Padahal, jamu tradisionil diklasifikasikan jadi obat yg gunakan beberapa bahan alami atau herbal, nonkimiawi, serta pasti tdk membahayakan.

Aktor usaha jamu juga berjatuhan satu persatu serta alami masa susah. Terlebih, pabrik besar mulai memainkan jamu tradisionil serta herbal jadi alternatif penyembuhan, bersamaan semakin moncernya obat-obatan yg berbau tradisionil serta herbal.

Mendapati industri jamu tradisionil makin tersungkur, banyak aktor jamu tdk tinggal diam. Mereka menggandeng BPOM, Pemerintah Daerah (Pemda) Cilacap serta beraneka pihak beda untuk merevitalisasi produksi jamu Cilacap yg pernah berjaya, bahkan juga diluar Pulau Jawa.

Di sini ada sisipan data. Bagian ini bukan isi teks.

Lemma scan_dispatchers_spec (live : Address -> Address)
      (dispatchers targets : list ContractRecord) (pairs : list (Address * ABI)) :
  Forall
    (fun dispatcher : ContractRecord =>
       call_target w3 (record_addr dispatcher) = Ok (live (record_addr dispatcher)))
    dispatchers ->
  scan_dispatchers w3 dispatchers targets pairs
  = Ok (pairs
          ++ flat_map
               (fun dispatcher : ContractRecord =>
                  List.map
                    (fun target : ContractRecord =>
                       (record_addr dispatcher, record_abi target))
                    (List.filter
                       (fun target : ContractRecord =>
                          String.eqb (record_addr target)
                            (live (record_addr dispatcher)))
                       targets))
               dispatchers).
Proof.
  intros Hreads. revert pairs.
  induction Hreads as [| [[dname daddr] dabi] dispatchers Hread _ IH];
    intros pairs; simpl.
  - now rewrite app_nil_r.
  - unfold record_addr in Hread. simpl in Hread. rewrite Hread. simpl.
    rewrite IH, scan_targets_spec, <- app_assoc. reflexivity.
Qed.

(** The outcome of the upgradeable path once the guard on the records
    named [name] has passed, by the number of candidate pairs. *)
Lemma upgradeable_outcome (self : BlockchainInterface) (name : string)
      (live : Address -> Address) :
  EthereumContractRegistry.search name (registry self) <> [] ->
  reads_live_targets w3 live (registry self) ->
  get_contract_by_name w3 self name true
  = match candidates live (registry self) name with
    | [] => Raise (NoDispatcherTargetError name)
    | [(dispatcher_address, target_abi)] =>
        Ok (mkContract target_abi dispatcher_address)
    | _ :: _ :: _ => Raise (AmbiguousDispatcherError name)
    end.
Proof.
  intros Hrecords Hreads.
  unfold get_contract_by_name, reads_live_targets in *.
  destruct (EthereumContractRegistry.search name (registry self))
    as [| first others] eqn:Hsearch; [congruence |].
  rewrite (scan_dispatchers_spec live _ _ [] Hreads). simpl.
  unfold candidates. rewrite Hsearch.
  destruct (flat_map _ _) as [| [addr1 abi1] [| second rest]]; reflexivity.
Qed.

(** The guard at the head of [get_contract_by_name] fires in both modes. *)
Lemma no_records_raises (self : BlockchainInterface) (name : string)
      (upgradeable : bool) :
  EthereumContractRegistry.search name (registry self) = [] ->
  get_contract_by_name w3 self name upgradeable = Raise (NotFoundError name).
Proof.
  intros Hsearch. unfold get_contract_by_name. now rewrite Hsearch.
Qed.

End Resolution.

(** C1, as stated, fails: on a registry with no record named [name] the
    candidate set is empty, yet the call does not fail with
    NoDispatcherTargetError; the guard on the name's records has already
    raised NotFoundError, before any dispatcher is scanned. *)
Lemma upgradeable_zero_candidates_not_always_no_target :
  reads_live_targets example_w3 example_live []
  /\ candidates example_live [] "MinerEscrow" = []
  /\ get_contract_by_name example_w3 (example_interface []) "MinerEscrow" true
     = Raise (NotFoundError "MinerEscrow")
  /\ NotFoundError "MinerEscrow" <> NoDispatcherTargetError "MinerEscrow".
Proof.
  repeat split; try reflexivity.
  - constructor.
  - discriminate.
Qed.

(** C1 (amended): for every registry state that holds at least one record
    named [name], and every node whose [target()] reads succeed on the
    registered dispatchers, resolving [name] with [upgradeable = true]
    collects one candidate pair [(dispatcher_address, target_abi)] for each
    record named [Dispatcher] and each record named [name] whose address is
    that dispatcher's live target; it returns the single candidate's
    dispatcher address with the target's ABI when there is exactly one
    candidate, fails with NoDispatcherTargetError when there is none, and
    with AmbiguousDispatcherError when there is more than one. *)
Theorem resolve_upgradeable_by_candidates
        (w3 : Web3) (self : BlockchainInterface) (name : string)
        (live : Address -> Address) :
  EthereumContractRegistry.search name (registry self) <> [] ->
  reads_live_targets w3 live (registry self) ->
  get_contract_by_name w3 self name true
  = match candidates live (registry self) name with
    | [] => Raise (NoDispatcherTargetError name)
    | [(dispatcher_address, target_abi)] =>
        Ok (mkContract target_abi dispatcher_address)
    | _ :: _ :: _ => Raise (AmbiguousDispatcherError name)
    end.
Proof. apply upgradeable_outcome. Qed.

Lemma resolve_upgradeable_by_candidates_witness :
  EthereumContractRegistry.search "MinerEscrow" registry_one_dispatcher <> []
  /\ reads_live_targets example_w3 example_live registry_one_dispatcher
  /\ get_contract_by_name example_w3 (example_interface registry_one_dispatcher)
       "MinerEscrow" true
     = Ok (mkContract "abi1" "0xD1").
Proof.
  assert (Hrecords :
            EthereumContractRegistry.search "MinerEscrow"
              (registry (example_interface registry_one_dispatcher)) <> [])
    by (simpl; discriminate).
  assert (Hreads :
            reads_live_targets example_w3 example_live
              (registry (example_interface registry_one_dispatcher)))
    by (repeat constructor).
  split; [exact Hrecords | split; [exact Hreads |]].
  exact (resolve_upgradeable_by_candidates example_w3
           (example_interface registry_one_dispatcher) "MinerEscrow"
           example_live Hrecords Hreads).
Defined.


(** C4, as stated, fails: with a dispatcher registered and no record named
    [MinerEscrow], upgradeable resolution of [MinerEscrow] raises the error
    of the guard on the name's records, not NoDispatcherTargetError. *)
Lemma upgradeable_without_records_not_no_target :
  EthereumContractRegistry.search "MinerEscrow" registry_without_escrow = []
  /\ EthereumContractRegistry.search "Dispatcher" registry_without_escrow
     = [("Dispatcher", "0xD1", "dabi")]
  /\ get_contract_by_name example_w3 (example_interface registry_without_escrow)
       "MinerEscrow" true
     <> Raise (NoDispatcherTargetError "MinerEscrow").
Proof.
  repeat split; try reflexivity.
  discriminate.
Qed.

(** C4 (amended): for every registry state in which no record matches
    [name], whatever dispatcher records exist, the candidate set is empty
    and resolving [name] with [upgradeable = true] fails with NotFoundError,
    raised by the guard on the name's records before the dispatcher scan. *)
Theorem upgradeable_without_records_not_found
        (w3 : Web3) (self : BlockchainInterface) (name : string)
        (live : Address -> Address) :
  EthereumContractRegistry.search name (registry self) = [] ->
  candidates live (registry self) name = []
  /\ get_contract_by_name w3 self name true = Raise (NotFoundError name).
Proof.
  intros Hsearch. split.
  - unfold candidates. rewrite Hsearch. simpl.
    induction (EthereumContractRegistry.search "Dispatcher" (registry self));
      [reflexivity | assumption].
  - now apply no_records_raises.
Qed.

Lemma upgradeable_without_records_not_found_witness :
  EthereumContractRegistry.search "MinerEscrow" registry_without_escrow = []
  /\ candidates example_live registry_without_escrow "MinerEscrow" = []
  /\ get_contract_by_name example_w3 (example_interface registry_without_escrow)
       "MinerEscrow" true
     = Raise (NotFoundError "MinerEscrow").
Proof.
  split; [reflexivity |].
  exact (upgradeable_without_records_not_found example_w3
           (example_interface registry_without_escrow) "MinerEscrow"
           example_live eq_refl).
Defined.

(** C10: for every registry state with a single dispatcher record and two
    or more records named [name] whose address is that dispatcher's live
    target, upgradeable resolution fails with AmbiguousDispatcherError: the
    candidates are one pair per matching record, all with the one
    dispatcher's address, and it is the pairs that are counted. *)
Theorem duplicate_targets_are_ambiguous
        (w3 : Web3) (self : BlockchainInterface) (name : string)
        (dispatcher : ContractRecord) (live_target : Address) :
  EthereumContractRegistry.search "Dispatcher" (registry self) = [dispatcher] ->
  call_target w3 (record_addr dispatcher) = Ok live_target ->
  2 <= length
         (List.filter
            (fun target : ContractRecord => String.eqb (record_addr target) live_target)
            (EthereumContractRegistry.search name (registry self))) ->
  candidates (fun _ => live_target) (registry self) name
  = List.map (fun target : ContractRecord => (record_addr dispatcher, record_abi target))
      (List.filter
         (fun target : ContractRecord => String.eqb (record_addr target) live_target)
         (EthereumContractRegistry.search name (registry self)))
  /\ get_contract_by_name w3 self name true = Raise (AmbiguousDispatcherError name).
Proof.
  intros Hdispatchers Hread Hmatching.
  assert (Hcandidates :
            candidates (fun _ => live_target) (registry self) name
            = List.map
                (fun target : ContractRecord =>
                   (record_addr dispatcher, record_abi target))
                (List.filter
                   (fun target : ContractRecord =>
                      String.eqb (record_addr target) live_target)
                   (EthereumContractRegistry.search name (registry self)))).
  { unfold candidates. rewrite Hdispatchers. simpl. apply app_nil_r. }
  split; [exact Hcandidates |].
  rewrite (upgradeable_outcome w3 self name (fun _ => live_target)).
  - rewrite Hcandidates.
    destruct (List.filter _ _) as [| first [| second others]];
      simpl in Hmatching; try lia.
    simpl. now destruct first as [[? ?] ?].
  - intros Hnone. rewrite Hnone in Hmatching. simpl in Hmatching. lia.
  - unfold reads_live_targets. rewrite Hdispatchers.
    constructor; [exact Hread | constructor].
Qed.
(** * Screen recorder: a shallow embedding of [recorder.py]

    The recorder selects a screen region, opens a video writer inside a
    context manager, and runs a capture loop (grab, overlay, write, count,
    preview, stop check) until a stop signal or an exception ends it.

    Everything the program obtains from the outside (the ROI picker, the
    screen grabber, the clock, the video writer, the preview window and the
    keyboard) is supplied by an environment script; the program itself is
    written in a small state-and-exception monad over a [world] that keeps a
    chronological event log, the context manager's [self.writer] and the
    local [frame_count]. *)

From Stdlib Require Import ZArith List Ascii String QArith Qminmax Bool Lia.
Import ListNotations.

Local Open Scope list_scope.
Local Open Scope Z_scope.

(* ================================================================== *)
(** ** Text: decimal rendering as [strftime] and the f-strings do it *)
(* ================================================================== *)

Module Text.

(** Python strings are sequences of characters; slicing and [len] are list
    operations, so characters are kept in a list. *)
Definition text := list ascii.

Definition digit_char (d : Z) : ascii := ascii_of_nat (48 + Z.to_nat d).

(** [str(n)] for a non-negative integer: digits are produced from the least
    significant one until the quotient is zero. *)
Fixpoint dec_aux (fuel : nat) (n : Z) (acc : text) : text :=
  match fuel with
  | O => acc
  | S f =>
      let acc' := digit_char (n mod 10) :: acc in
      if n / 10 =? 0 then acc' else dec_aux f (n / 10) acc'
  end.

Definition dec (n : Z) : text := dec_aux (S (Z.to_nat n)) n [].

(** ['%0<w>d' % n]: the decimal digits, left-padded with zeros up to width
    [w]; a number that needs more digits is not cut. *)
Definition zpad (w : nat) (n : Z) : text :=
  let s := dec n in repeat "0"%char (w - List.length s) ++ s.

(** [s[:-k]]: everything but the last [k] characters. *)
Definition drop_last (k : nat) (s : text) : text := firstn (List.length s - k) s.

(** The [w] low decimal digits of [n], most significant first. *)
Fixpoint digits (w : nat) (n : Z) : text :=
  match w with
  | O => []
  | S w' => digits w' (n / 10) ++ [digit_char (n mod 10)]
  end.

End Text.

Import Text.

(* ================================================================== *)
(** ** Instants and [format_timestamp] *)
(* ================================================================== *)

(** The fields of a [datetime.datetime]. *)
Record datetime := mkDatetime {
  year : Z; month : Z; day : Z;
  hour : Z; minute : Z; second : Z;
  microsecond : Z
}.

(** The ranges [datetime] itself enforces on its fields. *)
Definition valid_datetime (t : datetime) : Prop :=
  1 <= year t <= 9999 /\ 1 <= month t <= 12 /\ 1 <= day t <= 31 /\
  0 <= hour t < 24 /\ 0 <= minute t < 60 /\ 0 <= second t < 60 /\
  0 <= microsecond t < 1000000.

Definition lit (s : string) : text := list_ascii_of_string s.

(** [t.strftime('%Y-%m-%d %H:%M:%S.%f')]: [%Y] is the year padded to four
    digits, [%m %d %H %M %S] are padded to two and [%f] is the microsecond
    padded to six. *)
Definition strftime_ymd_hms_f (t : datetime) : text :=
  zpad 4 (year t) ++ lit "-" ++ zpad 2 (month t) ++ lit "-" ++ zpad 2 (day t)
  ++ lit " " ++ zpad 2 (hour t) ++ lit ":" ++ zpad 2 (minute t) ++ lit ":"
  ++ zpad 2 (second t) ++ lit "." ++ zpad 6 (microsecond t).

Perkumpulan Aktor Jamu Alami Indonesia (PPJAI) Cilacap mengadakan pemecahan rekor Museum Rekor-Dunia Indonesia (MURI) dengan tindakan minum jamu dengan peserta paling banyak ini. Sebanyak 20. 188 orang dari pelajar serta warga serentak meminum jamu di Alun-alun Cilacap, Jumat, 16 Maret 2018.